Since SIP is an open standard, a multitude of services are available including call logging, call recording and call forwarding. A SIP PBX can also enable video conferencing, document sharing and text messages between compatible devices.
The addition of radio interface capability using the ARA-1 not only brings existing radio networks into the SIP arena but also allows SIP-based communications to be extended into areas that are not serviced or cannot be reached using a SIP network. For example, an ARA-1 can be used with an LMR system to extend SIP communications into areas of rugged terrain, across bodies of water, or into tunnels.

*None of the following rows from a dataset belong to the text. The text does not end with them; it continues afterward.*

(** * FX-forward sensitivity front end: the scenario orchestrator of [App.tsx]

    A shallow embedding of [runSensitivity] and of the part of the [App]
    component that triggers it.  JavaScript numbers are IEEE-754 binary64
    values, modelled by Rocq's primitive floats; the two number-to-string
    conversions the request builder relies on ([Number::toString], used by
    template literals, and [Number.prototype.toFixed]) are written out from
    their ECMAScript definitions on the exact rational value of a float.
    The asynchronous function is a resumption: a tree whose nodes are the
    state setters it calls and the promises it awaits. *)

From Stdlib Require Import Floats ZArith QArith Qround Bool List Lia.
From Stdlib Require Import Ascii String DecimalString.
Import ListNotations.

Set Warnings "-inexact-float".

Local Open Scope string_scope.
Local Open Scope Z_scope.

(* ===================================================================== *)
(** ** Strings *)
(* ===================================================================== *)

Module Str.

Fixpoint repeat (c : ascii) (n : nat) : string :=
  match n with
  | O => EmptyString
  | S n' => String c (repeat c n')
  end.

Fixpoint take (n : nat) (s : string) : string :=
  match n, s with
  | S n', String c s' => String c (take n' s')
  | _, _ => EmptyString
  end.

Fixpoint drop (n : nat) (s : string) : string :=
  match n, s with
  | S n', String _ s' => drop n' s'
  | _, _ => s
  end.

Fixpoint forallb (p : ascii -> bool) (s : string) : bool :=
  match s with
  | EmptyString => true
  | String c s' => p c && forallb p s'
  end.

(** [String.prototype.startsWith]. *)
Fixpoint startsWith (s sub : string) {struct sub} : bool :=
  match sub, s with
  | EmptyString, _ => true
  | String a sub', String b s' => Ascii.eqb a b && startsWith s' sub'
  | String _ _, EmptyString => false
  end.

(** [String.prototype.includes]: [sub] occurs somewhere in [s]. *)
Fixpoint includes (s sub : string) : bool :=
  startsWith s sub ||
  match s with
  | EmptyString => false
  | String _ s' => includes s' sub
  end.

(** Cut a string at every character satisfying [d]; the pieces between two
    cuts are kept, empty ones too. *)
Fixpoint split (d : ascii -> bool) (s : string) : list string :=
  match s with
  | EmptyString => [EmptyString]
  | String c s' =>
      if d c then EmptyString :: split d s'
      else match split d s' with
           | [] => [String c EmptyString]
           | p :: ps => String c p :: ps
           end
  end.

(** The pieces put back together, [c] between each two. *)
Fixpoint join (c : ascii) (pieces : list string) : string :=
  match pieces with
  | [] => EmptyString
  | [p] => p
  | p :: rest => p ++ String c (join c rest)
  end.

Definition isDigit (c : ascii) : bool :=
  let n := nat_of_ascii c in (48 <=? n)%nat && (n <=? 57)%nat.

(** Decimal digits of a natural number, ["0"] for zero. *)
Definition ofN (n : N) : string := NilZero.string_of_uint (N.to_uint n).

End Str.

(* ===================================================================== *)
(** ** Numbers: binary64 and its two decimal renderings *)
(* ===================================================================== *)

Module Num.

Local Open Scope Q_scope.

Definition pow2 (e : Z) : Q :=
  if (0 <=? e)%Z then inject_Z (2 ^ e) else 1 # Z.to_pos (2 ^ (- e)).

Definition pow10 (e : Z) : Q :=
  if (0 <=? e)%Z then inject_Z (10 ^ e) else 1 # Z.to_pos (10 ^ (- e)).

(** Exact value of the finite float with mantissa [m] and exponent [e]. *)
Definition mag (m : positive) (e : Z) : Q := inject_Z (Zpos m) * pow2 e.

Definition Qltb (a b : Q) : bool := negb (Qle_bool b a).

(** The reals that round to [mag m e] under round-to-nearest-even: an
    interval around it, closed exactly when the mantissa is even.  Below a
    power of two the neighbour is half as far, except at the bottom of the
    normal range. *)
Definition roundsTo (m : positive) (e : Z) (q : Q) : bool :=
  let v := mag m e in
  let up := pow2 (e - 1) in
  let down :=
    if Pos.eqb m (2 ^ 52) && (-1074 <? e)%Z then pow2 (e - 2) else pow2 (e - 1) in
  if Z.even (Zpos m)
  then Qle_bool (v - down) q && Qle_bool q (v + up)
  else Qltb (v - down) q && Qltb q (v + up).

(** The [n] with [10^(n-1) <= v < 10^n], searched upwards from [n]. *)
Fixpoint digitsBefore (fuel : nat) (n : Z) (v : Q) : Z :=
  match fuel with
  | O => n
  | S fuel' => if Qltb v (pow10 n) then n else digitsBefore fuel' (n + 1)%Z v
  end.

(** A starting point for that search that is not above the answer: with
    [2^b <= v], [b * log10 2] rounded down (0.30102 < log10 2 < 0.30103). *)
Definition log10Below (m : positive) (e : Z) : Z :=
  let b := (e + Z.log2 (Zpos m))%Z in
  if (0 <=? b)%Z then (b * 30102 / 100000)%Z else (b * 30103 / 100000)%Z.

(** One round of the search of [Number::toString]: is there a [k]-digit [s]
    with [s * 10^(n-k)] rounding to the float?  Of the (at most two)
    candidates around the value, the closer one, the even one on a tie. *)
Definition candidate (m : positive) (e : Z) (n k : Z) : option Z :=
  let v := mag m e in
  let unit := pow10 (n - k) in
  let s1 := Qfloor (v / unit) in
  let s2 := (s1 + 1)%Z in
  let ok1 := roundsTo m e (inject_Z s1 * unit) in
  let ok2 := roundsTo m e (inject_Z s2 * unit) in
  let d1 := v - inject_Z s1 * unit in
  let d2 := inject_Z s2 * unit - v in
  match ok1, ok2 with
  | false, false => None
  | true, false => Some s1
  | false, true => Some s2
  | true, true =>
      if Qltb d1 d2 then Some s1
      else if Qltb d2 d1 then Some s2
      else if Z.even s1 then Some s1 else Some s2
  end.

(** Shortest [k] first.  Returns the digits [s] and the exponent [n]; a
    candidate that is a full power of ten is the single digit 1, one
    place up. *)
Fixpoint shortest (fuel : nat) (m : positive) (e : Z) (n k : Z) : Z * Z :=
  match candidate m e n k with
  | Some s => if (s =? 10 ^ k)%Z then (10 ^ (k - 1), n + 1)%Z else (s, n)
  | None =>
      match fuel with
      | O => (Qfloor (mag m e / pow10 (n - k)), n)
      | S fuel' => shortest fuel' m e n (k + 1)%Z
      end
  end.

Local Open Scope string_scope.

Definition layout (ds : string) (n : Z) : string :=
  let k := Z.of_nat (String.length ds) in
  if ((k <=? n) && (n <=? 21))%Z then
    ds ++ Str.repeat "0" (Z.to_nat (n - k))
  else if ((0 <? n) && (n <=? 21))%Z then
    Str.take (Z.to_nat n) ds ++ "." ++ Str.drop (Z.to_nat n) ds
  else if ((-6 <? n) && (n <=? 0))%Z then
    "0." ++ Str.repeat "0" (Z.to_nat (- n)) ++ ds
  else
    let x := (n - 1)%Z in
    let sign := if (x <? 0)%Z then "-" else "+" in
    let ex := Str.ofN (Z.to_N (Z.abs x)) in
    if (k =? 1)%Z then ds ++ "e" ++ sign ++ ex
    else Str.take 1 ds ++ "." ++ Str.drop 1 ds ++ "e" ++ sign ++ ex.

Definition positiveToString (m : positive) (e : Z) : string :=
  let n := digitsBefore 640 (log10Below m e) (mag m e) in
  let '(s, n') := shortest 20 m e n 1 in
  layout (Str.ofN (Z.to_N s)) n'.

(** [Number::toString(x, 10)], what a template literal applies to a
    number. *)
Definition toString (x : float) : string :=
  match Prim2SF x with
  | S754_nan => "NaN"
  | S754_zero _ => "0"
  | S754_infinity false => "Infinity"
  | S754_infinity true => "-Infinity"
  | S754_finite false m e => positiveToString m e
  | S754_finite true m e => "-" ++ positiveToString m e
  end.

(** The digits of [Number.prototype.toFixed(f)] for a magnitude below
    [10^21]: the integer [n] nearest to [x * 10^f] (the larger on a tie),
    padded to more than [f] digits, with a point before the last [f]. *)
Definition fixedDigits (f : nat) (x : Q) : string :=
  let n := Qfloor (x * pow10 (Z.of_nat f) + (1 # 2))%Q in
  let m := Str.ofN (Z.to_N n) in
  match f with
  | O => m
  | _ =>
      let k := String.length m in
      let m' := if (k <=? f)%nat then Str.repeat "0" (f + 1 - k) ++ m else m in
      let k' := String.length m' in
      Str.take (k' - f) m' ++ "." ++ Str.drop (k' - f) m'
  end.

Definition positiveToFixed (f : nat) (m : positive) (e : Z) : string :=
  if Qle_bool (pow10 21) (mag m e) then positiveToString m e
  else fixedDigits f (mag m e).

Definition toFixed (f : nat) (x : float) : string :=
  match Prim2SF x with
  | S754_nan => "NaN"
  | S754_infinity false => "Infinity"
  | S754_infinity true => "-Infinity"
  | S754_zero _ => fixedDigits f 0
  | S754_finite false m e => positiveToFixed f m e
  | S754_finite true m e => "-" ++ positiveToFixed f m e
  end.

The radio interface capability of the ARA is based on a broad suite of digital signal processor algorithms, hundreds of interface cables, and numerous problem-solving techniques that JPS has evolved over more than a decade as the originator and market leader in radio interoperability.
“The ARA-1 is a perfect marriage between land mobile radios and IP-based networks,” states Mike Cox, vice president of engineering for JPS. “It combines a supremely capable radio interface to the standards-based open SIP protocol that is rapidly becoming the acknowledged pathway to the convergence of voice, data, and video.”
SIP is a standards-based open protocol used to create, manage and terminate sessions in an IP based network. SIP enables the convergence of voice, data, and video, allowing equipment with varying media capabilities to be conferenced together.